"""

(** * Master liveness tracking and the deactivation cascade

    A shallow embedding of [buildbot/data/masters.py]: the update methods
    [masterActive], [masterStopped] and [expireMasters] of the [Master]
    resource type, together with the housekeeping routine that releases the
    work of a deactivated master.

    The Python code is written with [defer.inlineCallbacks]: every [yield]
    waits for an external call that either returns a value or raises.  It is
    embedded in a state-and-exception monad over a [World] holding the shared
    store, the reactor clock, the outcomes of the upcoming external calls and
    the history of the calls made so far. *)

From stdpp Require Import base gmap list strings fin_maps.
From Stdlib Require Import ZArith.

Open Scope Z_scope.

(** ** The shared store *)

(** Modelled from the spec: the constant [RETRY] of
    [buildbot.process.results] is not part of the sources at hand; the
    specification calls it the sentinel "retry" result. *)
Definition Results : Type := string.

Definition RETRY : Results := "retry"%string.

Record master_row := MasterRow {
  master_name : string;
  master_active : bool;
  master_last_active : option Z
}.

Record build_row := BuildRow {
  build_masterid : Z;
  build_complete : bool;
  build_results : option Results
}.

Record step_row := StepRow {
  step_buildid : Z;
  step_results : option Results;
  step_hidden : bool
}.

Record log_row := LogRow {
  log_stepid : Z;
  log_complete : bool
}.

Record buildrequest_row := BuildRequestRow {
  br_complete : bool;
  br_claimed : option Z
}.

(** Every table is keyed by the integer id of its rows. *)
Record Db := mkDb {
  masters : gmap Z master_row;
  builds : gmap Z build_row;
  steps : gmap Z step_row;
  logs : gmap Z log_row;
  buildrequests : gmap Z buildrequest_row
}.

(** The objects handed to the code by a query: a row together with its id. *)
Module MasterModel.

Definition id (m : Z * master_row) : Z := m.1.

Definition name (m : Z * master_row) : string := master_name m.2.

Definition last_active (m : Z * master_row) : option Z :=
  master_last_active m.2.

End MasterModel.

Definition buildid (build : Z * build_row) : Z := build.1.
Definition stepid (step : Z * step_row) : Z := step.1.
Definition logid (_log : Z * log_row) : Z := _log.1.
Definition buildrequestid (br : Z * buildrequest_row) : Z := br.1.

(** ** Calls and messages *)

(** The message handed to [produceEvent]: [{"masterid", "name", "active"}]. *)
Record Message := mkMessage {
  msg_masterid : Z;
  msg_name : string;
  msg_active : bool
}.

(** The history of a run: one entry per call that the code under study makes
    on its collaborators, in the order of the calls. *)
Inductive Call :=
| CallLogMsg (masterid : Z) (name : string)
| CallMasterDeactivated (rtype : string) (masterid : Z)
| CallSetMasterState (masterid : Z) (active : bool) (changed : bool)
| CallFinishLog (logid : Z)
| CallFinishStep (stepid : Z) (results : Results) (hidden : bool)
| CallFinishBuild (buildid : Z) (results : Results)
| CallUnclaimBuildRequests (brids : list Z)
| CallProduceEvent (msg : Message) (event : string).

Inductive exn :=
| StoreFailure
| ObserverFailure (rtype : string).

Inductive Result (A : Type) :=
| Ok (a : A)
| Raise (e : exn).

Arguments Ok {A} a.
Arguments Raise {A} e.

"""

**Exercise brief:**
Could you set down, exactly as written, the lines above between the one holding "From stdpp Require" and the one holding "Record Message := mkMessage", inclusive, and nothing more?

**Result of this exercise:**
From stdpp Require Import base gmap list strings fin_maps.
From Stdlib Require Import ZArith.

Open Scope Z_scope.

(** ** The shared store *)

(** Modelled from the spec: the constant [RETRY] of
    [buildbot.process.results] is not part of the sources at hand; the
    specification calls it the sentinel "retry" result. *)
Definition Results : Type := string.

Definition RETRY : Results := "retry"%string.

Record master_row := MasterRow {
  master_name : string;
  master_active : bool;
  master_last_active : option Z
}.

Record build_row := BuildRow {
  build_masterid : Z;
  build_complete : bool;
  build_results : option Results
}.

Record step_row := StepRow {
  step_buildid : Z;
  step_results : option Results;
  step_hidden : bool
}.

Record log_row := LogRow {
  log_stepid : Z;
  log_complete : bool
}.

Record buildrequest_row := BuildRequestRow {
  br_complete : bool;
  br_claimed : option Z
}.

(** Every table is keyed by the integer id of its rows. *)
Record Db := mkDb {
  masters : gmap Z master_row;
  builds : gmap Z build_row;
  steps : gmap Z step_row;
  logs : gmap Z log_row;
  buildrequests : gmap Z buildrequest_row
}.

(** The objects handed to the code by a query: a row together with its id. *)
Module MasterModel.

Definition id (m : Z * master_row) : Z := m.1.

Definition name (m : Z * master_row) : string := master_name m.2.

Definition last_active (m : Z * master_row) : option Z :=
  master_last_active m.2.

End MasterModel.

Definition buildid (build : Z * build_row) : Z := build.1.
Definition stepid (step : Z * step_row) : Z := step.1.
Definition logid (_log : Z * log_row) : Z := _log.1.
Definition buildrequestid (br : Z * buildrequest_row) : Z := br.1.

(** ** Calls and messages *)

(** The message handed to [produceEvent]: [{"masterid", "name", "active"}]. *)
Record Message := mkMessage {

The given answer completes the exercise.